捨てられ令嬢ですが、一途な隠れ美形の竜騎士さまに底なしの愛を注がれています。
「人間は、ドラゴンよりもずっと短命よ。だから、築く関係にも限界がある」
「そういうものなんですね?」
「そういうものよ」

 ドラゴンみたいに千年万年生きることができたなら、関係の再構築のためにかかる十年程度の時間は大したロスではないのだろう。

 だけど、長く生きても八十年の人間には、十年のロスは大きい。本当に大きい。

「私はどうにも、人間という種族に疎いみたいで」
「だれだってそうだと思うわ。自分以外の種族のことを詳しく知っているはずがない」

 研究者などは例外として、一般市民がほかの種族のことを詳しく知ることなどできやしない。

 だから、ギードは悪くない。

「でもね、リーナ。
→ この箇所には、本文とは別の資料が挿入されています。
Lemma bind_lines_keeps ref names : forall cb sec,
  _code cb !! ref = Some (BSection sec) ->
  exists sec', _code (bind_lines ref names cb) !! ref = Some (BSection sec')
    /\ (forall e, In e (lines sec) -> In e (lines sec'))
    /\ (forall name, In name names -> exists i, In (i, LBind name) (lines sec')).
Proof.
  induction names as [|n names IH]; intros cb sec Hl.
  - exists sec. split; [exact Hl|]. split; [auto|]. intros name [].
  - change (bind_lines ref (n :: names) cb)
      with (bind_lines ref names (section_add_line ref (LBind n) cb)).
    destruct (section_add_line_keeps ref (LBind n) cb sec Hl) as (s1 & Hl1 & Hk1 & Hn1).
    destruct (IH _ s1 Hl1) as (s2 & Hl2 & Hk2 & Hn2).
    exists s2. split; [exact Hl2|]. split; [auto|].
    intros name [<-|Hin]; [|auto]. eexists. apply Hk2. exact Hn1.
Qed.

Lemma py_syntax_ok_bind p i name :
  In (i, LBind name) p -> py_syntax_ok p = false.
Proof.
  intros Hin. unfold py_syntax_ok.
  destruct (forallb _ p) eqn:Hall; [|reflexivity].
  rewrite forallb_forall in Hall. specialize (Hall _ Hin). discriminate.
Qed.

Lemma py_exec_bind p i name :
  In (i, LBind name) p -> py_exec p = Raise SyntaxError.
Proof. intros Hin. unfold py_exec. rewrite (py_syntax_ok_bind p i name Hin). reflexivity. Qed.


Lemma final_code_indent st :
  scan_inv st ->
  _indent (final_code st) = (4 * Z.of_nat (List.length (ops_stack st)))%Z.
Proof.
  intros (I1 & I2 & _). unfold final_code. cbn [dedent add_line _indent INDENT_STEP].
  destruct (bind_lines_indent (vars_code st) (elements (all_vars st ∖ loop_vars st)) (code st))
    as [-> ->].
  rewrite I1, I2. lia.
Qed.
(** C4.  Let the training loop have reached batch [b], after the batches
    [pre].  The step counter is then [n_steps + length pre], the state is the
    one the training steps on [pre] left, and [GGN_iter_counter] is the number
    of total-GGN saves so far.  A GGN iteration runs for [b] if and only if
    [GGN_iter_counter < n_ggn_iterations] and the step counter is a multiple
    of [ggn_freq]; it runs to its end, on the state as it stands before the
    training step on [b], and only then is that step applied to the same
    state.  [train_epoch] returns [n_ggn_iterations] minus the number of GGN
    iterations of the epoch. *)
Theorem ggn_trigger_timing
    (state : TrainState Params OptState)
    (train_dataloader ggn_dataloader : DataLoader Input)
    (ggn_batch_sizes : list Z) (ggn_freq n_ggn_iterations n_steps : Z) :
  ggn_freq <> 0%Z -> has_classes ->
  passes_succeed ggn_dataloader ggn_batch_sizes ->
  batches train_dataloader <> [] ->
  let loop := train_loop ggn_dataloader ggn_batch_sizes ggn_freq
                n_ggn_iterations in
  let e0 := mkEpoch state [] 0%Z 0%Z n_steps [] in
  (forall pre b post, batches train_dataloader = pre ++ b :: post ->
     exists e e',
       loop pre e0 = Ok e /\ loop (pre ++ [b]) e0 = Ok e' /\
       e_n_steps e = (n_steps + Z.of_nat (length pre))%Z /\
       e_state e = state_after state pre /\
       GGN_iter_counter e = Z.of_nat (count_total (e_store e)) /\
       (if ((GGN_iter_counter e <? n_ggn_iterations)%Z
            && (e_n_steps e mod ggn_freq =? 0)%Z)
        then ggn_pass (e_state e) ggn_dataloader ggn_batch_sizes
               (e_n_steps e) (e_store e) = Ok (e_store e') /\
             count_total (e_store e') = S (count_total (e_store e))
        else e_store e' = e_store e) /\
       exists loss n_correct,
         train_step (e_state e) b = Ok (e_state e', loss, n_correct)) /\
  exists r,
    train_epoch state train_dataloader ggn_dataloader ggn_batch_sizes
      ggn_freq n_ggn_iterations n_steps = Ok r /\
    r_n_steps r =
      (n_steps + Z.of_nat (length (batches train_dataloader)))%Z /\
    r_remaining r =
      (n_ggn_iterations - Z.of_nat (count_total (r_store r)))%Z.
Proof.
  intros Hf HC HP Hne loop e0. subst loop. cbv beta. split.
  - intros pre b post _.
    destruct (train_loop_run ggn_dataloader ggn_batch_sizes ggn_freq
                n_ggn_iterations Hf HC HP pre e0)
      as (e & Hl & Hn & Hs & _ & Hcnt & _ & _).
    destruct (train_iter_spec ggn_dataloader ggn_batch_sizes ggn_freq
                n_ggn_iterations Hf HC HP e b)
      as (store' & state' & loss & n & Hdue & Hstep & Hiter).
    eexists e, _. split; [exact Hl|]. split.
    { rewrite train_loop_app, Hl.
      cbn [bind train_loop]. rewrite Hiter. reflexivity. }
    cbn [e_state e_store].
    split; [exact Hn|]. split; [exact Hs|].
    split; [simpl in Hcnt; lia|]. split.
    + destruct ((GGN_iter_counter e <? n_ggn_iterations)%Z
                && (e_n_steps e mod ggn_freq =? 0)%Z).
      * split; [exact Hdue|].
        apply (ggn_pass_count _ _ _ _ _ _ Hdue).
      * exact Hdue.
    + exists loss, n. exact Hstep.
  - destruct (train_loop_run ggn_dataloader ggn_batch_sizes ggn_freq
                n_ggn_iterations Hf HC HP (batches train_dataloader) e0)
      as (e & Hl & Hn & _ & Hloss & Hcnt & Hlen & _).
    unfold train_epoch. fold e0. rewrite Hl. cbn [bind].
    unfold epoch_statistics, concatenate1.
    assert (Hlen' : length (loss_epoch e)
                    = length (batches train_dataloader))
      by (rewrite Hloss; unfold e0; simpl; rewrite length_map; exact Hlen).
    destruct (loss_epoch e) as [|l ls] eqn:El.
    + exfalso.
      destruct (batches train_dataloader); [contradiction | discriminate].
    + cbn [bind]. eexists. split; [reflexivity|]. cbn [r_n_steps r_remaining r_store].
      split; [exact Hn|]. simpl in Hcnt. lia.
Qed.
(** * Maya rigging scripts: rig spec, name mapping, mirroring and FK build

    A shallow embedding of [Rigging/AuttoRigger.py], [Rigging/MirrorControls.py]
    and [Rigging/broken_FK.py].

    - Python strings are [string]; Python integers are [Z]; the floats that the
      host returns for positions and rotations are binary64 [float]s.
    - The rig spec (a list of dicts with the five keys "key", "name", "parent",
      "side", "required") is a list of records.
    - Calls into [maya.cmds] are commands of a small free monad: a script is a
      tree of host calls, and a host is a handler that answers them.  *)

From Stdlib Require Import ZArith List String Ascii Bool Lia Arith.
From Stdlib Require Import Decimal DecimalString DecimalN.
From Stdlib Require Import Floats.
Import ListNotations.

Open Scope string_scope.
Open Scope list_scope.

(** String concatenation, written apart from list concatenation. *)
Infix "^^" := String.append (at level 60, right associativity) : string_scope.

(* ================================================================== *)
(** * Part I: definitions *)
(* ================================================================== *)

(** ** Python string and integer primitives used by the scripts *)
Module PyStr.

(** [str(n)] for a natural number: its decimal digits, no leading zero. *)
Definition str_of_N (n : N) : string :=
  NilEmpty.string_of_uint (N.to_uint n).

(** [str(z)] for a Python int. *)
Definition str_of_int (z : Z) : string :=
  if (z <? 0)%Z then "-" ^^ str_of_N (Z.to_N (- z)) else str_of_N (Z.to_N z).

Fixpoint zeros (k : nat) : string :=
  match k with
  | O => ""
  | S k' => String "0" (zeros k')
  end.

(** Left zero fill of a digit string up to width [w]. *)
Definition zfill (w : nat) (digits : string) : string :=
  zeros (w - String.length digits) ^^ digits.

(** The format spec [{z:02d}]: sign-aware zero padding to total width 2. *)
Definition fmt_02d (z : Z) : string :=
  if (z <? 0)%Z then "-" ^^ zfill 1 (str_of_N (Z.to_N (- z)))
  else zfill 2 (str_of_N (Z.to_N z)).

(** [range(lo, hi)]. *)
Definition py_range (lo hi : Z) : list Z :=
  map (fun k => (lo + Z.of_nat k)%Z) (seq 0 (Z.to_nat (hi - lo))).

(** [s.startswith(p)]. *)
Definition startswith (s p : string) : bool := String.prefix p s.

(** [s[n:]] for a non-negative [n]. *)
Fixpoint drop (n : nat) (s : string) : string :=
  match n, s with
  | O, _ => s
  | S _, EmptyString => EmptyString
  | S n', String _ s' => drop n' s'
  end.

(** [s.endswith(p)]. *)
Definition endswith (s p : string) : bool :=
  (String.length p <=? String.length s)%nat
  && String.eqb (drop (String.length s - String.length p) s) p.

(** [s.replace(old, new, count)] for a non-empty [old], scanning left to
    right over non-overlapping occurrences; [count = None] is the call
    without a count.  [skip] is the number of characters of a matched
    occurrence still to be consumed. *)
Fixpoint replace_from (old new : string) (count : option nat) (skip : nat)
         (s : string) : string :=
  match s with
  | EmptyString => EmptyString
  | String c s' =>
      match skip with
      | S k => replace_from old new count k s'
      | O =>
          match count with
          | Some O => s
          | _ =>
              if String.prefix old s
              then new ^^ replace_from old new (option_map Nat.pred count)
                                       (String.length old - 1) s'
              else String c (replace_from old new count 0 s')
          end
      end
  end.

(** With an empty [old] Python inserts [new] before every character and at
    the end (up to [count] insertions). *)
Fixpoint intersperse (new : string) (count : option nat) (s : string) : string :=
  match count with
  | Some O => s
  | _ =>
      match s with
      | EmptyString => new
      | String c s' =>
          new ^^ String c (intersperse new (option_map Nat.pred count) s')
      end
  end.

Definition replace_count (s old new : string) (count : option nat) : string :=
  match old with
  | EmptyString => intersperse new count s
  | _ => replace_from old new count 0 s
  end.

(** [s.replace(old, new)]. *)
Definition replace (s old new : string) : string := replace_count s old new None.

(** [s.split(sep)[-1]] for a one-character separator: the part of [s] after
    the last separator. *)
Fixpoint split_last (sep : ascii) (s : string) : string :=
  match s with
  | EmptyString => EmptyString
  | String c s' =>
      if existsb (Ascii.eqb sep) (list_ascii_of_string s')
      then split_last sep s'
      else if Ascii.eqb c sep then s' else s
  end.

(** Truthiness of a string that may be [None]. *)
Definition truthy (o : option string) : bool :=
  match o with
  | Some (String _ _) => true
  | _ => false
  end.

(** Character classes and a digit reader, used to state and prove facts
    about formatted numbers. *)
Definition is_digit (c : ascii) : bool :=
  existsb (Ascii.eqb c) ["0"; "1"; "2"; "3"; "4"; "5"; "6"; "7"; "8"; "9"]%char.

Fixpoint all_chars (p : ascii -> bool) (s : string) : bool :=
  match s with
  | EmptyString => true
  | String c s' => p c && all_chars p s'
  end.

Definition all_digits (s : string) : bool := all_chars is_digit s.

(** [starts_not c s]: [s] does not begin with the character [c]. *)
Definition starts_not (c : ascii) (s : string) : Prop :=
  match s with
  | EmptyString => True
  | String x _ => Ascii.eqb x c = false
  end.

(** Reads a digit string back as a number (leading zeros allowed). *)
Definition parse_N (s : string) : option N :=
  option_map N.of_uint (NilEmpty.uint_of_string s).

End PyStr.

(** ** The rig spec of [AuttoRigger.py] *)
Module RigSpec.
Import PyStr.

(** One step dict of the spec. *)
Record entry : Type := mk_entry {
  key : string;
  name : string;
  parent : option string;
  side : string;
  required : bool
}.

Definition spec_t : Type := list entry.

(** Body of the spine loop: the loop state is the list under construction
    and the variable [prev]. *)
Definition spine_step (st : spec_t * string) (i : Z) : spec_t * string :=
  let '(spec, prev) := st in
  let j := "Spine_" ^^ fmt_02d i ^^ "_FK_Jnt" in
  (spec ++ [mk_entry ("SPN" ^^ str_of_int i) j (Some prev) "C" true], j).

(** Body of the neck loop. *)
Definition neck_step (st : spec_t * string) (i : Z) : spec_t * string :=
  let '(spec, prev) := st in
  let j := "Neck_" ^^ fmt_02d i ^^ "_FK_Jnt" in
  (spec ++ [mk_entry ("NCK" ^^ str_of_int i) j (Some prev) "C" true], j).

Definition left_arm (chest : string) : spec_t :=
  [ mk_entry "L_CLAV" "L_Clav_FK_Jnt"   (Some chest)             "L" true;
    mk_entry "L_ARM1" "L_Arm_01_FK_Jnt" (Some "L_Clav_FK_Jnt")   "L" true;
    mk_entry "L_ARM2" "L_Arm_02_FK_Jnt" (Some "L_Arm_01_FK_Jnt") "L" true;
    mk_entry "L_ARM3" "L_Arm_03_FK_Jnt" (Some "L_Arm_02_FK_Jnt") "L" true;
    mk_entry "L_HAND" "L_Hand_FK_Jnt"   (Some "L_Arm_03_FK_Jnt") "L" true ].

Definition left_leg : spec_t :=
  [ mk_entry "L_LEGCLAV" "L_Leg_Clav_FK_Jnt" (Some "Pelvis_FK_Jnt")     "L" true;
    mk_entry "L_LEG1"    "L_Leg_01_FK_Jnt"   (Some "L_Leg_Clav_FK_Jnt") "L" true;
    mk_entry "L_LEG2"    "L_Leg_02_FK_Jnt"   (Some "L_Leg_01_FK_Jnt")   "L" true;
    mk_entry "L_LEG3"    "L_Leg_03_FK_Jnt"   (Some "L_Leg_02_FK_Jnt")   "L" true;
    mk_entry "L_FOOT1"   "L_Foot_01_FK_Jnt"  (Some "L_Leg_03_FK_Jnt")   "L" true;
    mk_entry "L_FOOT2"   "L_Foot_02_FK_Jnt"  (Some "L_Foot_01_FK_Jnt")  "L" true;
    mk_entry "L_FOOT3"   "L_Foot_03_FK_Jnt"  (Some "L_Foot_02_FK_Jnt")  "L" false ].

(** [build_base_spec(spine_count, neck_count)]: a fresh list on every call. *)
Definition build_base_spec (spine_count neck_count : Z) : spec_t :=
  let spec := [] in
  let spec := spec ++ [mk_entry "COG" "COG_FK_Jnt" None "C" true] in
  let spec := spec ++ [mk_entry "PELV" "Pelvis_FK_Jnt" (Some "COG_FK_Jnt") "C" true] in
  let prev := "Pelvis_FK_Jnt" in
  let '(spec, prev) :=
    fold_left spine_step (py_range 1 (spine_count + 1)) (spec, prev) in
  let spec := spec ++ [mk_entry "CHEST" "Chest_FK_Jnt" (Some prev) "C" true] in
  let chest := "Chest_FK_Jnt" in
  let prev := chest in
  let '(spec, prev) :=
    fold_left neck_step (py_range 1 (neck_count + 1)) (spec, prev) in
  let spec := spec ++ [mk_entry "HEAD" "Head_FK_Jnt" (Some prev) "C" true] in
  let spec := spec ++ left_arm chest in
  let spec := spec ++ left_leg in
  spec.

(** Body of the inner loop of [append_fingers] for finger [f]. *)
Definition finger_step (f : Z) (st : spec_t * string) (s : Z) : spec_t * string :=
  let '(spec, prev) := st in
  let j := "L_Finger_" ^^ fmt_02d f ^^ "_" ^^ fmt_02d s ^^ "_FK_Jnt" in
  (spec ++ [mk_entry ("L_F" ^^ str_of_int f ^^ "_" ^^ str_of_int s) j
                     (Some prev) "L" true], j).

(** [append_fingers(spec, finger_count, segments)].  The Python function
    appends to the list it is given and returns that same list; the value
    here is the content of the list after the call. *)
Definition append_fingers (spec : spec_t) (finger_count segments : Z) : spec_t :=
  fold_left
    (fun spec f =>
       let prev := "L_Hand_FK_Jnt" in
       fst (fold_left (finger_step f) (py_range 1 (segments + 1)) (spec, prev)))
    (py_range 1 (finger_count + 1)) spec.

(** The data that [AutoRigWizard.rebuild_spec] stores on the wizard. *)
Record wizard : Type := mk_wizard {
  w_spec : spec_t;
  w_steps : spec_t;
  w_step_index : Z
}.

(** [s["side"] in ("C", "L")]. *)
Definition side_in_CL (s : entry) : bool :=
  existsb (String.eqb (side s)) ["C"; "L"].

(** [AutoRigWizard.rebuild_spec], from the four spin-box values.  (The label
    refresh at its end only touches the dialog.) *)
Definition rebuild_spec (spine_count neck_count finger_count finger_segments : Z)
  : wizard :=
  let spec := build_base_spec spine_count neck_count in
  let spec :=
    if (finger_count >? 0)%Z
    then append_fingers spec finger_count finger_segments
    else spec in
  mk_wizard spec (filter side_in_CL spec) 0.

(** [swap_LR(name)]. *)
Definition swap_LR (name : string) : string :=
  if startswith name "L_" then "R_" ^^ drop 2 name
  else if startswith name "R_" then "L_" ^^ drop 2 name
  else name.

(** [AutoRigWizard.guide_name_for_joint(joint_name)]. *)
Definition guide_name_for_joint (joint_name : string) : string :=
  replace (replace joint_name "_Jnt" "_Guide") "_FK_" "_FK_".

End RigSpec.


(** ** Closed forms and well-formedness of a spec

    The loops of the builders thread the variable [prev]; [chain] is the list
    such a loop appends, and [chain_last] the value of [prev] it leaves. *)
Module RigSpecForms.
Import PyStr RigSpec.

Definition spine_name (i : Z) : string := "Spine_" ^^ fmt_02d i ^^ "_FK_Jnt".
Definition neck_name (i : Z) : string := "Neck_" ^^ fmt_02d i ^^ "_FK_Jnt".
Definition finger_name (f s : Z) : string :=
  "L_Finger_" ^^ fmt_02d f ^^ "_" ^^ fmt_02d s ^^ "_FK_Jnt".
私は人間という種族を知りたいんです」

 聞こえた真剣な声に、顔をあげる。私を見下ろすギードの瞳は、まっすぐなものだった。

「ヴィリは、私が知りたいことは聞けば教えてくれます。……しかし、それだけです」
「聞けば教えてくれるのなら――」
「ヴィリは自分からなにかを発することはありません。私は長く一緒にいますが、彼が私に愚痴を吐いたことは一度もない」

 なにも返せなかった。

「苦しくても辛くても、感情を表に出すことはほとんどありません。他者の痛みに敏感なくせに、自分の痛みにはひどく鈍感です」
「ギード」
「自分が傷だらけでも、私を心配するようなやつです。いわゆるお人好し」

 否定できない。だって、ヴィリバルトさんは本当にいつも――優しい。